O cenário , no entanto, não demorou para começar a mudar. Desde 2004, quando a Procuradoria-Geral da Fazenda Nacional (PGFN) deu início a uma estratégia de tentar reverter a posição contrária amargada no STJ, são sucessivas as derrotas dos contribuintes (veja quadro ao lado) - e não por falta de bons advogados, já que entre as sociedades afetadas pela tributação estão os escritórios de advocacia, que têm sido os mais atuantes na defesa da não-incidência da Cofins. "A isenção estava em vigor, até que um caso mal conduzido acabou parando no Supremo", diz o advogado Antônio Corrêa Meyer, presidente do Centro de Estudos das Sociedades de Advogados (Cesa).

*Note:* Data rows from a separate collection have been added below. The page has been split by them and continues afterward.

Lemma clawed_back_spec input supplied_cash :
  posted_ok (cb_disputed_amount input) -> posted_ok supplied_cash ->
  chargeback_admissible input supplied_cash ->
  exists c, clawed_back_on_post input supplied_cash = Ok c /\
    posted_units c = match cb_variant input with
                     | CashHold => if is_lost (cb_phase input)
                                   then posted_units (held_cash input supplied_cash) else 0
                     | ArReclass => 0
                     end.
Proof.
  intros Hd Hs (Hc & Hpos & Hph & Hvar). unfold clawed_back_on_post.
  rewrite (proj2 (matching_spec_ok _ _ tt) Hc). cbn [mbind result_bind].
  destruct (zero_posted_total (cb_disputed_amount input) (proj1 Hd)) as [z Hz].
  pose proof (zero_posted_ok _ _ (proj1 Hd) Hz) as (_ & _ & Hzu). posted_guards.
  destruct (held_cash_spec input supplied_cash Hd Hs Hc) as (_ & _ & Hh).
  unfold is_lost. destruct (cb_phase input), (cb_variant input); rewrite ?Hz; try by exists z.
  rewrite (proj2 (Z.leb_gt _ _)) by lia. by eexists.
Qed.


(** ** Idempotency keys *)

Lemma phase_as_str_inj p q : phase_as_str p = phase_as_str q -> p = q.
Proof. by destruct p, q. Qed.

Definition colon : Ascii.ascii := Ascii.ascii_of_nat 58.

(** The idempotency key of a chargeback event determines the event: two inputs
    with the same [business_id] have the same dispute, cycle and phase, even when
    dispute identities contain the separator. *)
Theorem business_id_injective a b :
  i32_min <= cb_cycle a <= i32_max -> i32_min <= cb_cycle b <= i32_max ->
  business_id a = business_id b ->
  cb_dispute_id a = cb_dispute_id b /\ cb_cycle a = cb_cycle b /\ cb_phase a = cb_phase b.
Proof.
  unfold i32_min, i32_max. intros Ha Hb Heq. apply (f_equal bytes) in Heq. unfold business_id in Heq.
  rewrite !bytes_app in Heq. change (bytes ":") with [colon] in Heq. cbn [app] in Heq.
  rewrite !app_comm_cons, !app_assoc in Heq.
  assert (Hp : forall p, colon ∉ bytes (phase_as_str p))
    by (intros []; apply (bool_decide_unpack _); vm_compute; exact I).
  apply split_last_unique in Heq as [Heq Hph]; [|apply Hp..].
  apply split_last_unique in Heq as [Hd Hc]; [|by apply display_int_no; [lia|..]..].
  split_and!; [by apply bytes_inj|apply display_int_inj; [lia..|by apply bytes_inj]|].
  by apply phase_as_str_inj, bytes_inj.
Qed.
End chargeback.

Section witnesses.
Import ConcreteDecimal MoneySamples.
#[local] Instance ids : UuidSource := sample_uuids.

(** A claim of 100.00 on a payment with 97.50 of cash, opened and then lost. *)
Definition sample_chargeback (phase : DisputePhase) : ChargebackInput :=
  mkChargebackInput 1%N 2%N "pay-1" "d:1" 1 phase CashHold (eur 10000) None None.

Lemma chargeback_entry_correct_witness :
  exists e, build_chargeback_entry (sample_chargeback Opened) (eur 9750) = Ok e /\
    cb_leg <$> lines e = [(DisputeHold, None, Debit, posted_units (eur 9750));
                          (CashClearing, None, Credit, posted_units (eur 9750))].
Proof.
  destruct (is_ok_exists (build_chargeback_entry (sample_chargeback Opened) (eur 9750)))
    as [e He]; [vm_compute; reflexivity|].
  exists e. split; [exact He|].
  destruct (chargeback_entry_correct (sample_chargeback Opened) (eur 9750)
              (eur_ok 10000 eq_refl) (eur_ok 9750 eq_refl)) as [_ Hlegs].
  destruct (Hlegs e He) as [-> _]. ground.
Defined.


Lemma business_id_injective_witness :
  cb_dispute_id (sample_chargeback Won) = cb_dispute_id (sample_chargeback Won).
Proof.
  refine (proj1 (business_id_injective (sample_chargeback Won) (sample_chargeback Won) _ _ eq_refl));
    unfold i32_min, i32_max; cbn; lia.
Defined.
End witnesses.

Depois de levado o caso ao Supremo, todas as teses desenvolvidas pelos contribuintes fracassaram. Uma das mais relevantes - apresentada já na sessão do pleno que acabou por definir a disputa - foi a tentativa de fazer o fisco provar de seu próprio remédio. Ou seja, de tentar convencer os ministros do Supremo a abandonarem o recurso extraordinário já com maioria de oito votos a um a favor do fisco e reiniciarem o julgamento do caso, mas em uma ação direta de inconstitucionalidade (Adin) apresentada pelo PSDB, cujo placar ainda estava zerado. A tese - de que uma ação de chamado controle concentrado de constitucionalidade deve se sobrepôr a um recurso, válido apenas para a parte que por meio dele litiga - é a mesma usada pelo fisco na maior disputa tributária em curso no país. Em 13 de agosto, a PGFN conseguiu convencer os ministros do Supremo a abandonarem um recurso extraordinário que pede a declaração de inconstitucionalidade da inclusão do ICMS na base de cálculo da Cofins já com maioria a favor dos contribuintes, substituindo-o por uma ação declaratória de constitucionalidade (ADC), com placar zerado.

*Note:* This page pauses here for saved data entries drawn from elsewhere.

(** The governed amount of reversing an admitted entry is its exact debit total in
    the entry currency: [None] only when no debit line is in that currency, and an
    error only when the total is not a representable posting. *)
Theorem governed_amount_is_debit_total original :
  vec_ok (ev_lines original) -> Forall (fun l => posted_ok (lv_money l)) (ev_lines original) ->
  validate_balanced_entry (ev_entry_currency original) (view_facts <$> ev_lines original) = Ok tt ->
  match reverse_governed_amount original with
  | Ok None => Forall (fun l => header_debit (ev_entry_currency original) l = false) (ev_lines original)
  | Ok (Some p) =>
      posted_ok p /\ code (currency p) = ev_entry_currency original /\
      posted_units p = debit_total original
  | Err e => e = DomainError.Internal /\
      exists l, l ∈ ev_lines original /\ header_debit (ev_entry_currency original) l = true /\
                ~ fits (currency_scale (currency (lv_money l))) (debit_total original)
  end.
Proof.
  intros Hlen Hok Hadm. unfold reverse_governed_amount.
  apply validate_sound in Hadm; [|unfold vec_ok in *; by rewrite length_fmap].
  pose proof (admitted_money_ok _ _ Hadm) as Hmoney. rewrite <- list_fmap_compose in Hmoney.
  change ((fun l => (lv_money l, lv_functional_money l)) <$> ev_lines original)
    with (((fun l => (fact_money l, fact_functional l)) ∘ view_facts) <$> ev_lines original).
  rewrite Hmoney, governed_debits by done. cbn [map_err mbind result_bind].
  set (header := ev_entry_currency original) in *.
  assert (Hin : forall l, l ∈ List.filter (header_debit header) (ev_lines original) ->
    l ∈ ev_lines original /\ header_debit header l = true).
  { intros l Hl. rewrite list_elem_of_In, filter_In in Hl. by rewrite list_elem_of_In. }
  assert (Htot : debit_total original
    = sum_Z posted_units (lv_money <$> List.filter (header_debit header) (ev_lines original)))
    by (rewrite sum_Z_map, sum_Z_filter; done).
  rewrite Htot. assert (Hl : vec_ok (List.filter (header_debit header) (ev_lines original))).
  { unfold vec_ok in *. pose proof (List.filter_length_le (header_debit header) (ev_lines original)). lia. }
  destruct (List.filter (header_debit header) (ev_lines original)) as [|first rest] eqn:Hdeb.
  { apply Forall_forall. intros l Hl'. apply not_true_iff_false. intros Hd.
    assert (Hbad : In l []); [|done]. rewrite <- Hdeb. apply filter_In. by rewrite <- list_elem_of_In. }
  set (debits := first :: rest) in *. destruct (Hin first) as [Hf1 Hf2]; [left|].
  assert (Hspec : forall l, l ∈ debits -> currency (lv_money l) = currency (lv_money first)).
  { intros l Hl'. destruct (Hin l Hl') as [Hl1 Hl2]. destruct Hadm as [_ _ _ _ Hsc _ _].
    unfold header_debit in Hf2, Hl2. apply andb_true_iff in Hf2 as [_ Hf2%bool_decide_eq_true],
      Hl2 as [_ Hl2%bool_decide_eq_true].
    pose proof (Hsc (view_facts l) (view_facts first) (list_elem_of_fmap_2 _ _ _ Hl1)
      (list_elem_of_fmap_2 _ _ _ Hf1)) as Hs. unfold line_code in Hs. cbn in Hs.
    destruct (currency (lv_money l)), (currency (lv_money first)); cbn in *. f_equal; [congruence|].
    apply Hs. congruence. }
  assert (Hfirst : posted_ok (lv_money first)) by by eapply Forall_forall in Hok.
  assert (Hv : vec_ok (lv_money <$> debits)) by (unfold vec_ok in *; by rewrite length_fmap).
  destruct (sum_posted (lv_money <$> debits) (currency (lv_money first))) as [p|e] eqn:Hsum; cbn.
  - apply sum_posted_ok in Hsum as (_ & ? & Hc & ?); [|done|apply Hfirst]. split_and!; [done| |done].
    rewrite Hc. unfold header_debit in Hf2. by apply andb_true_iff in Hf2 as [_ ?%bool_decide_eq_true].
  - split; [done|]. exists first. split_and!; [done..|]. intros Hfit.
    destruct (sum_posted_fits (lv_money <$> debits) (currency (lv_money first)) Hv (proj1 Hfirst))
      as [p Hp]; [| |done|congruence].
    + apply Forall_fmap, Forall_forall. intros l Hl'. cbn. eapply Forall_forall in Hok; [done|by apply Hin].
    + apply Forall_fmap, Forall_forall. intros l Hl'. by apply Hspec.
Qed.
End reversal.

Section witnesses.
Import ConcreteDecimal MoneySamples.
#[local] Instance ids : UuidSource := sample_uuids.

Definition sample_view (cls : AccountClass) (sd : Side) (amt : PostedMoney) (account : Uuid) : LineView :=
  mkLineView 10%N 20%N 2%N account cls None sd amt (Some "inv-1") None None Resolved None None None None.

Definition sample_original : EntryView :=
  mkEntryView 20%N 1%N "202601" "EUR" InvoicePost "inv-1" None None 0 0 3%N "SYSTEM" 4%N 1
    [sample_view Ar Debit (eur 11000) 5%N; sample_view Revenue Credit (eur 10000) 6%N;
     sample_view TaxPayable Credit (eur 1000) 7%N].

Lemma sample_admitted :
  validate_balanced_entry "EUR" (view_facts <$> ev_lines sample_original) = Ok tt.
Proof. vm_compute. reflexivity. Qed.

A tese, no entanto, não emplacou. E seguiu-se o julgamento, que confirmou a vitória do fisco. Na mesma sessão, o pleno analisou um pedido de modulação dos efeitos da decisão - ou seja, sua não-retroatividade -, mas, diante de um placar de cinco votos a cinco, a tese também fracassou. "Foi um julgamento conduzido muito apressadamente pelo ministro Gilmar Mendes", afirma Meyer. Esse é um dos pontos em que ainda há uma possibilidade de reversão na Justiça. A Ordem dos Advogados do Brasil (OAB) deve recorrer da decisão sobre a modulação, com o argumento de que não é necessário um placar de dois terços dos ministros para aprová-la - mas apenas maioria simples. O acórdão do julgamento do Supremo foi publicado na sexta-feira, mas os prazos estão suspensos em função do recesso dos tribunais superiores, que retomam as atividades apenas em fevereiro. Também ainda tramita a Adin do PSDB, rejeitada monocraticamente, mas com agravo regimental já interposto. "A Adin não deve ser julgada no mérito, mas ainda tenho a esperança de que o Supremo seja sensível à modulação", diz Meyer.

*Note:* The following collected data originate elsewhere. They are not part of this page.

Lemma dual_control_exact_witness :
  is_gated (requires_dual_control sample_refund sample_policy 20000) = true /\ gated sample_refund sample_policy 20000.
Proof.
  assert (Hr : is_gated (requires_dual_control sample_refund sample_policy 20000) = true) by (vm_compute; reflexivity).
  split; [exact Hr|].
  pose proof (dual_control_exact sample_refund sample_policy 20000 sample_policy_ok) as Ht.
  destruct (requires_dual_control sample_refund sample_policy 20000) as [b|e]; cbn [is_gated] in Hr; [|done].
  apply Ht; [|exact Hr]. intros amt [= <-]. by apply eur_ok.
Defined.
End witnesses.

No Legislativo, as emendas à MP nº 449 não são a primeira investida das empresas. Já foram apresentados dois projetos de lei sobre o tema - um deles previa o parcelamento da Cofins também em 240 meses, mas apenas para os escritórios de advocacia. Outro projeto, que tramita no Senado desde o início de novembro, é ainda mais generoso: prevê a anistia das dívidas de Cofins para todas as sociedades de profissionais liberais.